(* ===== verification/Naming.v ===== *)
(** * Names, paths and commands (benchmark_framework/utils.py, paths.py, commands.py)

    The names of the directories of the nodes, whose alphabetical order the parser
    of the logs relies on, the quorums, and the texts of the shell commands. *)

From S2P Require Import Prelude PyStr PyInt PyFloat PySort.

(** ** Quorums (utils.py) *)

Definition byzantine_quorum (N : Z) : result Z :=
  x ← truediv (N - 1) 3;
  let F := ffloor x in
  Ok (2 * F + 1).

Definition byzantine_replies_quorum (N : Z) : result Z :=
  x ← truediv (N - 1) 3;
  let F := ffloor x in
  Ok (F + 1).

(** ** Names (utils.py) *)

Inductive NodeType : Type := VALIDATOR | CLIENT.

Definition get_dirname (t : NodeType) : string :=
  match t with CLIENT => "client" | VALIDATOR => "node" end.

(** [add_zeros_prefix]: the width is that of the greatest number. *)
Definition add_zeros_prefix (n max_n : Z) : string :=
  let max_nb_digits := String.length (str_of_Z (Z.max (max_n - 1) 0)) in
  fmt0 max_nb_digits n.

Definition get_node_dirname (node_id : Z) (node_type : NodeType) (total_nb_nodes : Z) : string :=
  (get_dirname node_type ++ "-" ++ add_zeros_prefix node_id total_nb_nodes)%string.

(** ** Paths (paths.py) *)

Definition REMOTE_HOME : string := "/home/ubuntu".
Definition REMOTE_ITCOIN_FBFT_PATH : string := REMOTE_HOME ++ "/itcoin-fbft".
Definition REMOTE_ITCOIN_FBFT_BENCHMARK_PATH : string := REMOTE_ITCOIN_FBFT_PATH ++ "/benchmark".

Definition build_path : string := "../build".
Definition logs_path : string := "logs".
Definition output_path : string := "datadirs".
Definition benchmark_path : string := "benchmark".
Definition plots_path : string := "plots".
Definition remote_itcoin_fbft_path : string := REMOTE_ITCOIN_FBFT_PATH.
Definition remote_benchmark_path : string := REMOTE_ITCOIN_FBFT_BENCHMARK_PATH.
Definition bitcoin_path : string := REMOTE_ITCOIN_FBFT_PATH ++ "/build/usrlocal/bin".
Definition itcoin_core_test_framework_path : string :=
  REMOTE_ITCOIN_FBFT_PATH ++
  "/build/thirdparty/_itcoin-core-external-project-prefix/src/_itcoin-core-external-project/test/functional/test_framework/__init__.py".

Definition node_logs_path (node_name : string) : string := ("logs/" ++ node_name)%string.

Definition get_local_datadir (node_name : Z) (node_type : NodeType) (nb_nodes : Z) : string :=
  (output_path ++ "/" ++ get_node_dirname node_name node_type nb_nodes)%string.

Definition get_remote_datadir (node_name : Z) (node_type : NodeType) (nb_nodes : Z) : string :=
  (remote_benchmark_path ++ "/" ++ output_path ++ "/" ++ get_node_dirname node_name node_type nb_nodes)%string.

Definition miner_log_file (i nb_validators : Z) : result string :=
  _ ← py_assert (0 <=? i);
  Ok (node_logs_path (get_node_dirname i VALIDATOR nb_validators ++ "/miner_logs.txt")).

Definition client_log_file (i nb_clients : Z) : result string :=
  _ ← py_assert (0 <=? i);
  Ok (node_logs_path (get_node_dirname i CLIENT nb_clients ++ "/client_logs.txt")).

(** The names of the CSV files at a date. *)
Definition date_text (day month year : Z) : string :=
  (fixed_width 2 day ++ "-" ++ fixed_width 2 month ++ "-" ++ str_of_Z year)%string.
Definition csv_result_file (day month year : Z) : string := ("bench-" ++ date_text day month year ++ ".csv")%string.
Definition csv_by_height_result_file (day month year : Z) : string :=
  ("bench-" ++ date_text day month year ++ "-by-height.csv")%string.

(** ** Commands (commands.py) *)

Definition TMUX_SESSION_NAME : string := "itcoin-testing-session".
Definition REMOTE_PYTHON : string := "python3".

Section Commands.
(** [sys.executable] and [ITCOIN_CORE_PATH], the place of the other repository. *)
Variables (executable itcoin_core_path : string).

Definition cmake (options : string) : string := ("cmake " ++ options ++ " ..")%string.
Definition compile (options : string) : string := ("make " ++ options)%string.
Definition clean_logs : string := ("rm -fr " ++ logs_path)%string.
Definition clean_output : string := ("rm -fr " ++ output_path)%string.
Definition clean_plots : string := ("rm -fr " ++ plots_path)%string.
Definition mk_log_dir : string := ("mkdir -p " ++ logs_path)%string.
Definition mk_node_log_dir (node_name : string) : string := ("mkdir -p " ++ logs_path ++ "/" ++ node_name)%string.

Definition mk_node_log_dirs (nodes clients : Z) : string :=
  (join "; " ((fun index => mk_node_log_dir (get_node_dirname index VALIDATOR nodes)) <$> range nodes)
   ++ "; " ++ join "; " ((fun index => mk_node_log_dir (get_node_dirname index CLIENT clients)) <$> range clients))%string.

Definition setup_signet (options : string) : string := (executable ++ " ./setup-signet.py " ++ options)%string.

(** The four scripts of the nodes, from this machine or from a remote one. *)
Definition run_script (script options : string) (run_remotely : bool) : string :=
  ((if run_remotely then REMOTE_PYTHON ++ " " ++ remote_benchmark_path else executable ++ " .")
   ++ "/" ++ script ++ " " ++ options)%string.
Definition run_signet : string -> bool -> string := run_script "run-signet.py".
Definition run_donor : string -> bool -> string := run_script "run-donor.py".
Definition run_client : string -> bool -> string := run_script "run-client.py".
Definition run_replicas : string -> bool -> string := run_script "run-replicas.py".

Definition create_tmux_session : string := ("tmux new -d -s " ++ TMUX_SESSION_NAME)%string.
Definition kill_tmux_session : string := ("tmux kill-session -t " ++ TMUX_SESSION_NAME)%string.

Definition kill_bitcoind (id : Z) (node_type : NodeType) (nb_of_type : Z) (run_remotely : bool) : string :=
  let datadir := if run_remotely then get_remote_datadir id node_type nb_of_type
                 else get_local_datadir id node_type nb_of_type in
  let bitcoin_cli := if run_remotely then (bitcoin_path ++ "/bitcoin-cli")%string
                     else (itcoin_core_path ++ "/src/bitcoin-cli")%string in
  (bitcoin_cli ++ " -datadir=" ++ datadir ++ " stop")%string.
End Commands.

(** ** Quorums: the floor of the float is exact *)

Lemma ffloor_third n : 0 <= n < 2 ^ 50 -> ffloor (round_frac (n * one) 3) = n / 3.
Proof.
  intros Hn. pose proof one_pos as Hone. unfold ffloor.
  pose proof (Z.div_mod n 3 ltac:(lia)) as Hdm. pose proof (Z.mod_pos_bound n 3 ltac:(lia)) as Hr.
  set (q := n / 3) in *. set (r := n mod 3) in *.
  destruct (Z.eq_dec r 0) as [Hr0|Hr0].
  - replace (n * one) with (q * one * 3) by lia. rewrite <-(Z.mul_1_l 3) at 2.
    rewrite round_frac_scale by lia. change (round_frac (q * one) 1) with (of_int q).
    rewrite of_int_exact by lia. apply Z.div_mul. lia.
  - pose proof (round_frac_bound (n * one) 3 ltac:(lia)) as Hb.
    set (e := ulp_exp _) in *. assert (3 * 2 ^ e < one) as He.
    { assert (e <= 1124 - 53) as He.
      { apply ulp_exp_le; [|lia]. rewrite Z.abs_eq by nia. split; [apply Z.div_pos; nia|].
        apply Z.div_lt_upper_bound; [lia|]. replace (2 ^ 1124) with (2 ^ 50 * one).
        - nia.
        - rewrite (one_split 1074), Z.sub_diag, Z.pow_0_r, Z.mul_1_r, <-Z.pow_add_r by lia. f_equal. }
      assert (2 ^ e <= 2 ^ 1071) by (apply Z.pow_le_mono_r; lia).
      rewrite (one_split 1071) by lia. change (2 ^ (1074 - 1071)) with 8. lia. }
    symmetry. apply (Z.div_unique _ _ _ (round_frac (n * one) 3 - q * one)); [left|lia]. nia.
Qed.

(** C35: Up to 2^50 nodes the quorums are 2F+1 and F+1 for F = (N-1)/3, with no
    error from the floats.  A quorum can be reached when F nodes do not answer, and
    F+1 replies contain one of a correct node; two quorums have more than F nodes in
    common exactly when N = 3F+1. *)
Theorem byzantine_quorum_spec N :
  1 <= N <= 2 ^ 50 ->
  let F := (N - 1) / 3 in
  exists q r, byzantine_quorum N = Ok q /\ byzantine_replies_quorum N = Ok r
    /\ q = 2 * F + 1 /\ r = F + 1 /\ 0 <= F /\ 3 * F + 1 <= N /\ q <= N - F
    /\ (F < q + q - N <-> N mod 3 = 1).
Proof.
  intros HN F. unfold byzantine_quorum, byzantine_replies_quorum, truediv, div_units. cbn [Z.eqb Z.ltb Z.compare mbind result_bind].
  change (0 <? 3) with true. cbn [mbind result_bind]. rewrite ffloor_third by lia. fold F.
  exists (2 * F + 1), (F + 1). pose proof (Z.div_mod (N - 1) 3 ltac:(lia)). pose proof (Z.mod_pos_bound (N - 1) 3 ltac:(lia)).
  fold F in H. assert (0 <= F) by (apply Z.div_pos; lia).
  repeat split; try lia; intros; (Z.div_mod_to_equations; lia).
Qed.

(** ** Names: the alphabetical order is the order of the numbers *)

Lemma add_zeros_prefix_width n max_n :
  0 <= n < max_n -> add_zeros_prefix n max_n = fixed_width (ndigits (max_n - 1)) n.
Proof.
  intros Hn. unfold add_zeros_prefix, fmt0. rewrite (proj2 (Z.ltb_ge n 0)) by lia.
  rewrite str_of_Z_nonneg, fixed_width_length, Z.max_l by lia. f_equal.
  pose proof (ndigits_mono n (max_n - 1) ltac:(lia)). lia.
Qed.

Lemma str_compare_suffix (a b s : string) :
  String.length a = String.length b -> a <> b -> String.compare (a ++ s) (b ++ s) = String.compare a b.
Proof.
  revert b. induction a as [|c a IH]; intros [|d b] Hl Hne; try done. cbn [String.append String.compare].
  destruct (Ascii.compare c d) eqn:E; try done. apply Ascii.compare_eq_iff in E as ->.
  apply IH; [cbn in Hl; lia|congruence].
Qed.

Lemma pow10_ndigits n : 0 <= n -> n < 10 ^ Z.of_nat (ndigits n).
Proof. intros H. by apply ndigits_spec. Qed.

(** Two names of directories, inside the same path. *)
Lemma get_node_dirname_compare p s i j t max_n :
  0 <= i < max_n -> 0 <= j < max_n ->
  String.compare (p ++ get_node_dirname i t max_n ++ s) (p ++ get_node_dirname j t max_n ++ s) = (i ?= j).
Proof.
  intros Hi Hj. unfold get_node_dirname. rewrite !add_zeros_prefix_width by done.
  rewrite <-!str_app_assoc, !str_compare_app.
  assert (max_n - 1 < 10 ^ Z.of_nat (ndigits (max_n - 1))) by (apply pow10_ndigits; lia).
  destruct (Z.eq_dec i j) as [->|Hne].
  - rewrite Z.compare_refl. apply str_compare_refl.
  - rewrite str_compare_suffix; [apply fixed_width_compare; lia|by rewrite !fixed_width_length|].
    intros Heq. apply Hne. apply (fixed_width_inj (ndigits (max_n - 1))); [lia|lia|done].
Qed.

(** The paths of the logs of the nodes, as [glob] gives them in some order. *)
Definition log_paths (run_directory file : string) (t : NodeType) (nb : Z) : list string :=
  (fun i => (run_directory ++ "/" ++ get_node_dirname i t nb ++ "/" ++ file)%string) <$> range nb.

Lemma log_paths_Sorted dir file t nb : Sorted (fun a b => str_le a b = true) (log_paths dir file t nb).
Proof.
  unfold log_paths, range. assert (forall k n, 0 <= k -> k + Z.of_nat n <= nb ->
    Sorted (fun a b => str_le a b = true)
      ((fun i => (dir ++ "/" ++ get_node_dirname i t nb ++ "/" ++ file)%string) <$> seqZ k (Z.of_nat n))) as H.
  { intros k n. revert k. induction n as [|n IH]; intros k Hk Hn; [constructor|].
    rewrite seqZ_cons by lia. replace (Z.pred (Z.of_nat (S n))) with (Z.of_nat n) by lia. cbn [fmap list_fmap].
    constructor; [apply IH; lia|]. destruct n as [|n]; [constructor|]. rewrite seqZ_cons by lia. constructor.
    unfold str_le. rewrite !(str_app_assoc dir "/"), get_node_dirname_compare by lia.
    by rewrite (proj2 (Z.compare_lt_iff k (Z.succ k))) by lia. }
  destruct (Z.le_gt_cases nb 0).
  - unfold seqZ. rewrite Z2Nat.nonpos by lia. constructor.
  - rewrite <-(Z2Nat.id nb) by lia. rewrite <-(Z2Nat.id nb) in H by lia. apply H; lia.
Qed.

(** Sorting the paths of the logs of the nodes alphabetically, in whatever order
    the file system lists them, puts the node of number [i] at index [i]: "sorted
    works because of alphanumerical ordering".  Different nodes have different
    directories. *)
Theorem sorted_log_paths run_directory file t nb paths :
  paths ≡ₚ log_paths run_directory file t nb ->
  sorted str_le paths = log_paths run_directory file t nb
  /\ (forall i, 0 <= i < nb ->
        sorted str_le paths !! Z.to_nat i = Some (run_directory ++ "/" ++ get_node_dirname i t nb ++ "/" ++ file)%string)
  /\ NoDup paths.
Proof.
  intros Hp. assert (sorted str_le paths = log_paths run_directory file t nb) as E
    by (apply sorted_strings; [done|apply log_paths_Sorted]).
  split; [done|]. split.
  - intros i Hi. rewrite E. unfold log_paths, range. rewrite list_lookup_fmap.
    rewrite lookup_seqZ_lt by lia. by rewrite Z2Nat.id by lia.
  - rewrite Hp. unfold log_paths, range. apply NoDup_fmap_2_strong; [|apply NoDup_seqZ].
    intros i j Hi%elem_of_seqZ Hj%elem_of_seqZ Hij. apply Z.compare_eq_iff.
    rewrite <-(get_node_dirname_compare (run_directory ++ "/") ("/" ++ file) i j t nb) by lia.
    rewrite <-!str_app_assoc, Hij. apply str_compare_refl.
Qed.

(** ** Witnesses *)

Example byzantine_quorum_spec_witness :
  let F := (7 - 1) / 3 in
  exists q r, byzantine_quorum 7 = Ok q /\ byzantine_replies_quorum 7 = Ok r
    /\ q = 2 * F + 1 /\ r = F + 1 /\ 0 <= F /\ 3 * F + 1 <= 7 /\ q <= 7 - F
    /\ (F < q + q - 7 <-> 7 mod 3 = 1).
Proof. apply (byzantine_quorum_spec 7). lia. Defined.

(** Six nodes: two quorums of three nodes without a common node. *)
Lemma byzantine_quorum_disjoint : byzantine_quorum 6 = Ok 3.
Proof. vm_compute. reflexivity. Qed.

Example sorted_log_paths_witness :
  sorted str_le (reverse (log_paths "out/0" "miner_logs.txt" VALIDATOR 12)) = log_paths "out/0" "miner_logs.txt" VALIDATOR 12
  /\ (forall i, 0 <= i < 12 ->
        sorted str_le (reverse (log_paths "out/0" "miner_logs.txt" VALIDATOR 12)) !! Z.to_nat i
        = Some ("out/0" ++ "/" ++ get_node_dirname i VALIDATOR 12 ++ "/" ++ "miner_logs.txt")%string)
  /\ NoDup (reverse (log_paths "out/0" "miner_logs.txt" VALIDATOR 12)).
Proof.
  apply (sorted_log_paths "out/0" "miner_logs.txt" VALIDATOR 12). apply reverse_Permutation.
Defined.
#####
# WHAT TO WORK ON:
All lines above from the one holding "Definition miner_log_file (i" to the one holding "<$> range clients))%string.", inclusive, are to be copied exactly; no other line is wanted.

# RESPONSE TO THE EXERCISE:
Definition miner_log_file (i nb_validators : Z) : result string :=
  _ ← py_assert (0 <=? i);
  Ok (node_logs_path (get_node_dirname i VALIDATOR nb_validators ++ "/miner_logs.txt")).

Definition client_log_file (i nb_clients : Z) : result string :=
  _ ← py_assert (0 <=? i);
  Ok (node_logs_path (get_node_dirname i CLIENT nb_clients ++ "/client_logs.txt")).

(** The names of the CSV files at a date. *)
Definition date_text (day month year : Z) : string :=
  (fixed_width 2 day ++ "-" ++ fixed_width 2 month ++ "-" ++ str_of_Z year)%string.
Definition csv_result_file (day month year : Z) : string := ("bench-" ++ date_text day month year ++ ".csv")%string.
Definition csv_by_height_result_file (day month year : Z) : string :=
  ("bench-" ++ date_text day month year ++ "-by-height.csv")%string.

(** ** Commands (commands.py) *)

Definition TMUX_SESSION_NAME : string := "itcoin-testing-session".
Definition REMOTE_PYTHON : string := "python3".

Section Commands.
(** [sys.executable] and [ITCOIN_CORE_PATH], the place of the other repository. *)
Variables (executable itcoin_core_path : string).

Definition cmake (options : string) : string := ("cmake " ++ options ++ " ..")%string.
Definition compile (options : string) : string := ("make " ++ options)%string.
Definition clean_logs : string := ("rm -fr " ++ logs_path)%string.
Definition clean_output : string := ("rm -fr " ++ output_path)%string.
Definition clean_plots : string := ("rm -fr " ++ plots_path)%string.
Definition mk_log_dir : string := ("mkdir -p " ++ logs_path)%string.
Definition mk_node_log_dir (node_name : string) : string := ("mkdir -p " ++ logs_path ++ "/" ++ node_name)%string.

Definition mk_node_log_dirs (nodes clients : Z) : string :=
  (join "; " ((fun index => mk_node_log_dir (get_node_dirname index VALIDATOR nodes)) <$> range nodes)
   ++ "; " ++ join "; " ((fun index => mk_node_log_dir (get_node_dirname index CLIENT clients)) <$> range clients))%string.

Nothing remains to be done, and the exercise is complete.